A very interesting discussion last week at the Valve. Similar to many discussions we have, but also different, on account of different people conducting it. It’s about Dawkins and what the Valve poster, Bill Benzon, finds ‘bothersome’ about him. He puts it this way:
As far as I can tell, my target is a certain kind of discourse, a kind which Dawkins exemplifies particularly well, but others participate in it as well. And what bothers me about this discourse is not that it is against religious belief, but that it is against the religious as well.
That’s not as clear as it might be, but I think what he’s saying is, people who are sharply critical of religious belief are ‘against’ (attacking, hostile to, unfair to, aggressive toward, offensive to, unkind to) religious believers themselves. In other words it’s yet another voice swelling the already deafening chorus saying ‘shut up about religion because it is offensive to be critical about it because it’s not possible to be critical about it without attacking the people who believe in it.’ It’s saying that it’s not morally respectable to discuss religion in frank terms because there is no way to do that without insulting – without ‘being against’ – religious believers. I dislike that chorus, for several reasons, which I’ve referred to now and then: among them are the fact that that doesn’t apply to other beliefs, and the fact that it simply adds to the already very heavy social pressure to be extra extra extra-special kind about religion.

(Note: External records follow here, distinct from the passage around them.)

(* ===== verification/ThreadsProps.v ===== *)
(** * Every request is answered once

    The workers of Threads.v over any history of requests, steps of the threads
    and collections. *)

From stdpp Require Import base option list gmap strings.
From S2P Require Import Prelude Threads.

Section workers.
Context {R : Type} (no_answer : string → R).
Abbreviation worker := (Worker R).

(** What a worker will have answered once it is collected. *)
Definition promised (w : worker) : Finished R :=
  mk_finished (vm_id w) (vm_name w) (default (no_answer (vm_name w)) (product (will (thread w)))).

Definition all_honest (workers : list worker) : Prop := Forall (λ w, honest (thread w)) workers.

Lemma collect_promised w : honest (thread w) → collect no_answer w = promised w.
Proof.
  intros [Ho _]%join_outcome. unfold collect, promised.
  destruct (join (thread w)) as [joined ok] eqn:E. cbn in *. by rewrite Ho.
Qed.

(** ** Steps of the threads *)

Definition moved (id : VmId) (w : worker) : worker :=
  if vm_id w =? id then mk_worker (vm_id w) (vm_name w) (advance (thread w)) else w.

Lemma moved_keeps id w :
  vm_id (moved id w) = vm_id w ∧ promised (moved id w) = promised w ∧
  (honest (thread w) → honest (thread (moved id w))) ∧
  (finished (thread w) = true → finished (thread (moved id w)) = true).
Proof.
  unfold moved. case_if; [|done]. unfold promised. cbn. rewrite advance_will.
  split_and!; auto using advance_honest, advance_finished.
Qed.

(** A property of the workers that every step of a thread preserves. *)
Lemma move_invariant (P : list worker → Prop) ids workers :
  (∀ id workers, P workers → P (moved id <$> workers)) → P workers → P (move ids workers).
Proof.
  intros HP. unfold move. revert workers. induction ids as [|id ids IH]; intros workers Hw; cbn; [done|].
  apply IH. by apply (HP id).
Qed.

Lemma move_honest ids (workers : list worker) : all_honest workers → all_honest (move ids workers).
Proof.
  apply (move_invariant all_honest). intros id ws Hw. apply Forall_fmap.
  eapply Forall_impl; [|exact Hw]. intros w Hh. by apply moved_keeps.
Qed.

Lemma move_ids ids (workers : list worker) : vm_id <$> move ids workers = vm_id <$> workers.
Proof.
  apply (move_invariant (λ ws, vm_id <$> ws = vm_id <$> workers)); [|done].
  intros id ws <-. rewrite <- list_fmap_compose. apply list_fmap_ext.
  intros _ w _. apply moved_keeps.
Qed.

Lemma move_promised ids (workers : list worker) : promised <$> move ids workers = promised <$> workers.
Proof.
  apply (move_invariant (λ ws, promised <$> ws = promised <$> workers)); [|done].
  intros id ws <-. rewrite <- list_fmap_compose. apply list_fmap_ext.
  intros _ w _. apply moved_keeps.
Qed.

(** ** Collecting *)

Lemma take_loop_keeps turns moves index workers taken :
  all_honest workers →
  all_honest (take_finished_loop no_answer turns moves index workers taken).1 ∧
  (take_finished_loop no_answer turns moves index workers taken).2
    ++ (promised <$> (take_finished_loop no_answer turns moves index workers taken).1)
  ≡ₚ taken ++ (promised <$> workers) ∧
  (vm_id <$> (take_finished_loop no_answer turns moves index workers taken).1) ⊆+ (vm_id <$> workers).
Proof.
  revert moves index workers taken. induction turns as [|turns IH]; intros moves index workers taken Hh;
    cbn [take_finished_loop]; [done|].
  set (ids := default [] (head moves)). pose proof (move_honest ids _ Hh) as Hh'.
  rewrite <- (move_promised ids workers), <- (move_ids ids workers).
  set (ws := move ids workers) in *. destruct (ws !! index) as [w|] eqn:Hw; [|done].
  pose proof (delete_Permutation _ _ _ Hw) as Hperm.
  assert (honest (thread w)) as Hwh by (by eapply Forall_lookup_1 in Hh').
  case_if; [|by apply IH].
  assert (all_honest (delete index ws)) as Hd.
  { unfold all_honest in *. apply (Permutation_Forall Hperm) in Hh'. by apply Forall_cons_1 in Hh' as [_ ?]. }
  destruct (IH (tail moves) index (delete index ws) (taken ++ [collect no_answer w]) Hd) as (H1 & H2 & H3).
  split; [done|]. split.
  - pose proof (Permutation_map promised Hperm) as Hpp. change (map promised ws) with (promised <$> ws) in Hpp.
    rewrite H2, <- app_assoc, (collect_promised w Hwh), Hpp. done.
  - pose proof (Permutation_map vm_id Hperm) as Hpp. change (map vm_id ws) with (vm_id <$> ws) in Hpp.
    rewrite H3, Hpp. cbn. by apply submseteq_cons.
Qed.

(** What had left when the collection began is collected by it. *)
Lemma take_loop_takes (left_ : VmId → Prop) turns moves index workers taken :
  (∀ i w, workers !! i = Some w → left_ (vm_id w) → (index <= i)%nat ∧ finished (thread w) = true) →
  (length workers <= index + turns)%nat →
  Forall (λ w, ¬ left_ (vm_id w)) (take_finished_loop no_answer turns moves index workers taken).1.
Proof.
  revert moves index workers taken. induction turns as [|turns IH]; intros moves index workers taken Hleft Hlen;
    cbn [take_finished_loop].
  { apply Forall_lookup_2. cbn [fst]. intros i w Hi Hl. apply lookup_lt_Some in Hi as Hlt.
    destruct (Hleft _ _ Hi Hl). lia. }
  set (ids := default [] (head moves)).
  assert (Hleft' : ∀ i w, move ids workers !! i = Some w → left_ (vm_id w) →
    (index <= i)%nat ∧ finished (thread w) = true).
  { apply (move_invariant (λ ws, ∀ i w, ws !! i = Some w → left_ (vm_id w) →
      (index <= i)%nat ∧ finished (thread w) = true)); [|done].
    intros id ws Hws i w. rewrite list_lookup_fmap. destruct (ws !! i) as [w0|] eqn:Hi; intros [= <-] Hl.
    destruct (moved_keeps id w0) as (Hid & _ & _ & Hfin). rewrite Hid in Hl.
    destruct (Hws _ _ Hi Hl). auto. }
  assert (length (move ids workers) = length workers) as Hlen'.
  { rewrite <- (length_fmap vm_id (move ids workers)), move_ids. by rewrite length_fmap. }
  set (ws := move ids workers) in *. destruct (ws !! index) as [w|] eqn:Hw.
  - case_if; apply IH.
    + intros i w' Hi Hl. destruct (decide (i < index)%nat).
      * rewrite list_lookup_delete_lt in Hi by done. by apply (Hleft' i).
      * rewrite list_lookup_delete_ge in Hi by lia. destruct (Hleft' _ _ Hi Hl). split; [lia|done].
    + pose proof (lookup_lt_Some _ _ _ Hw). rewrite length_delete by (by eexists). lia.
    + intros i w' Hi Hl. destruct (Hleft' _ _ Hi Hl). split; [|done].
      destruct (decide (i = index)) as [->|]; [|lia]. congruence.
    + lia.
  - apply Forall_lookup_2. cbn [fst]. intros i w Hi Hl. apply lookup_lt_Some in Hi as Hlt.
    destruct (Hleft' _ _ Hi Hl). apply lookup_ge_None in Hw. lia.
Qed.

(** ** Histories *)

Inductive event : Type :=
| Moved (ids : list VmId)
| Asked (id : VmId) (name : string) (request : fate R) (spawned : bool)
| Collected (moves : schedule).

Record history : Type := mk_history {
  in_flight : list worker; accepted : list (Finished R); collected : list (Finished R) }.

Definition happens (h : history) (e : event) : history :=
  match e with
  | Moved ids => mk_history (move ids (in_flight h)) (accepted h) (collected h)
  | Asked id name request spawned =>
      match start_worker (in_flight h) id name request spawned with
      | (workers, None) => mk_history workers
          (accepted h ++ [mk_finished id name (default (no_answer name) (product request))]) (collected h)
      | (workers, Some _) => mk_history workers (accepted h) (collected h)
      end
  | Collected moves =>
      let '(workers, taken) := take_finished no_answer moves (in_flight h) in
      mk_history workers (accepted h) (collected h ++ taken)
  end.

Definition history_of (events : list event) : history := fold_left happens events (mk_history [] [] []).

Definition accounted (h : history) : Prop :=
  all_honest (in_flight h) ∧ NoDup (vm_id <$> in_flight h) ∧
  collected h ++ (promised <$> in_flight h) ≡ₚ accepted h.

Lemma existsb_vm_id (workers : list worker) id : existsb (λ w, vm_id w =? id) workers = false → id ∉ vm_id <$> workers.
Proof.
  intros He (w & -> & Hw)%list_elem_of_fmap.
  assert (existsb (λ w', vm_id w' =? vm_id w) workers = true) as Ht; [|congruence].
  apply existsb_exists. exists w. split; [by apply list_elem_of_In|apply Z.eqb_refl].
Qed.

Lemma happens_accounted h e : accounted h → accounted (happens h e).
Proof.
  intros (Hh & Hn & Hp). destruct e as [ids|id name request spawned|moves]; cbn.
  - split_and!; cbn; [by apply move_honest|by rewrite move_ids|by rewrite move_promised].
  - unfold start_worker. destruct (existsb _ _) eqn:He; [done|]. destruct spawned; [|done].
    split_and!; cbn.
    + apply Forall_app. split; [done|]. by repeat constructor.
    + rewrite fmap_app. cbn. apply list.NoDup_app. split_and!; [done| |apply NoDup_singleton].
      intros x Hx ->%list_elem_of_singleton. by apply existsb_vm_id in He.
    + rewrite fmap_app, app_assoc, Hp. done.
  - unfold take_finished. destruct (take_loop_keeps (length (in_flight h)) moves 0 (in_flight h) [] Hh) as (H1 & H2 & H3).
    destruct (take_finished_loop _ _ _ _ _ _) as [workers taken]. cbn in *.
    split_and!; cbn; [done| |].
    + apply submseteq_Permutation in H3 as (k & Hk). rewrite Hk in Hn. by apply list.NoDup_app in Hn as (? & _).
    + rewrite <- app_assoc, H2. done.
Qed.

Lemma history_accounted events : accounted (history_of events).
Proof.
  unfold history_of. assert (accounted (mk_history [] [] [])) as H0.
  { split_and!; [constructor|constructor|done]. }
  revert H0. generalize (mk_history [] [] []). induction events as [|e events IH]; intros h Hh; cbn; [done|].
  by apply IH, happens_accounted.
Qed.

(** C19: Every request that was accepted is answered exactly once, with what its
    thread came to -- or with the error that says it came to nothing -- however
    the threads move between the looks taken at them.  At any moment what was
    collected and what waiting for the threads in flight would collect are
    together the requests accepted; no machine has two of them under way; and a
    collection leaves behind no thread that had left when it began. *)
Theorem every_request_is_answered_once events moves :
  let h := history_of events in
  collected h ++ (join_all no_answer (in_flight h)).2 ≡ₚ accepted h ∧
  NoDup (vm_id <$> in_flight h) ∧
  ∀ w w', w ∈ in_flight h → finished (thread w) = true →
    w' ∈ (take_finished no_answer moves (in_flight h)).1 → vm_id w' ≠ vm_id w.
Proof.
  intros h. destruct (history_accounted events) as (Hh & Hn & Hp). fold h in Hh, Hn, Hp.
  split; [|split; [done|]].
  - cbn. rewrite <- Hp. apply Permutation_app_head. apply Permutation_refl'. apply list_fmap_ext.
    intros i w Hw. apply collect_promised. by eapply Forall_lookup_1 in Hh.
  - intros w w' Hw Hfin Hw'.
    pose proof (take_loop_takes (λ id, id = vm_id w) (length (in_flight h)) moves 0 (in_flight h) []) as Ht.
    rewrite Forall_forall in Ht. intros Heq. refine (Ht _ _ w' (proj1 (list_elem_of_In _ _) Hw') Heq); [|lia].
    intros i w1 Hi Hid. split; [lia|]. apply list_elem_of_lookup in Hw as [j Hj].
    assert (i = j) as ->; [|congruence].
    eapply NoDup_lookup; [exact Hn| |]; rewrite list_lookup_fmap, ?Hi, ?Hj; cbn; by rewrite ?Hid.
Qed.

End workers.

Definition no_answer_here (name : string) : option string := Some name.

Definition two_requests : list (event (R:=option string)) :=
  [Asked 1 "dev" (Returns (Some None)) true; Asked 2 "web" Panics true; Asked 1 "dev" Panics true;
   Moved [2; 1; 2]; Collected []; Moved [1]].

Lemma every_request_is_answered_once_witness :
  let h := history_of no_answer_here two_requests in
  accepted h = [mk_finished 1 "dev" None; mk_finished 2 "web" (Some "web")]
  ∧ collected h = [mk_finished 2 "web" (Some "web")] ∧
  collected h ++ (join_all no_answer_here (in_flight h)).2 ≡ₚ accepted h ∧ ¬ 1 ∈ vm_id <$> (take_finished no_answer_here [[1]] (in_flight h)).1.
Proof.
  intros h. destruct (every_request_is_answered_once no_answer_here two_requests [[1]]) as (Hp & _ & Hleft).
  split; [done|]. split; [done|]. split; [exact Hp|]. intros (w' & Heq & Hw')%list_elem_of_fmap.
  assert (∃ w, w ∈ in_flight h ∧ finished (thread w) = true ∧ vm_id w = 1) as (w & Hw & Hf & Hid).
  { eexists. split; [apply list_elem_of_here|]. vm_compute. done. }
  apply (Hleft w w' Hw Hf Hw'). congruence.
Defined.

Most commenters, I’m happy to say, share my dislike, and do an excellent job of arguing. A biggish chunk of the morning flew away while I read the comments; I recommend them. John Horgan – the ‘end of science’ guy – drops in; so does PZ; so do other interesting people. Dan Green (a Valve author who is also a B&W author) notes:
It’s puzzling to me that otherwise smart, non-mystical people like Bill Benzon, Jonathan Derbyshire, and, indeed, Thomas Nagel have come down so hard on Dawkins’s book and its “deperate arrogance.” It suggests that atheism is still far from acceptable even in “intellectual” circles.
Just so; and that’s why this kind of thing is annoying and depressing. There shouldn’t be all this pressure to closet the atheism even in ‘intellectual’ circles. It shouldn’t be a consensus. It’s a consensus even among people who claim not to like consensus. Very odd.
Muriel Gray at the Herald is not silenced.
…a nutcase Britain utterly obsessed with religion. People were threatening Jack Straw with violence; some woman (we think – for all we know it could have been Paul Gascoigne under that niquab) was claiming her right to mumble lessons at children while wearing a bag over her head, and the pope had made the hilariously Monty-Python esque declaration that he was “considering” abolishing limbo for unbaptised babies, no doubt making intelligent Catholics squirm with embarrassment at the screaming silliness of heavenly admission by human whim.
Yes, but also giving me something to write a teasing N&C about. It’s an ill wind, etc.
Let’s start with vocabulary. Let’s stop describing these tax-funded establishments as faith schools. They are superstition schools, for that is what they teach. Alongside hard facts, innocent children are hoodwinked into accepting as real the mythology of virgin births, gods who regard women with bare heads as wicked harlots, that Noah’s Ark was real and that Darwin was wrong. It’s clear that, given the rising tide of superstition sweeping our country, no politician will help end this state-funded child abuse, and so it is time to try and fight back.
But be sure to do it without being, or appearing to be, ‘against the religious.’ Thass forbidden.
Once we got our schools and started churning out multiracial youngsters free from any kind of manipulation, save that of being taught to question everything, we could start our political lobbying. Why should religious concerns be put above ours? Why shouldn’t we have the right to be appeased when we are offended by religion, the way the religious whine like toddlers when someone shakes a stick at their myths? Why shouldn’t we be consulted and treated with respect as a community? Why are the sincerely held beliefs I’ve outlined inferior to those of a Christian, Jew or a Muslim?
Why indeed. I would very much like to know.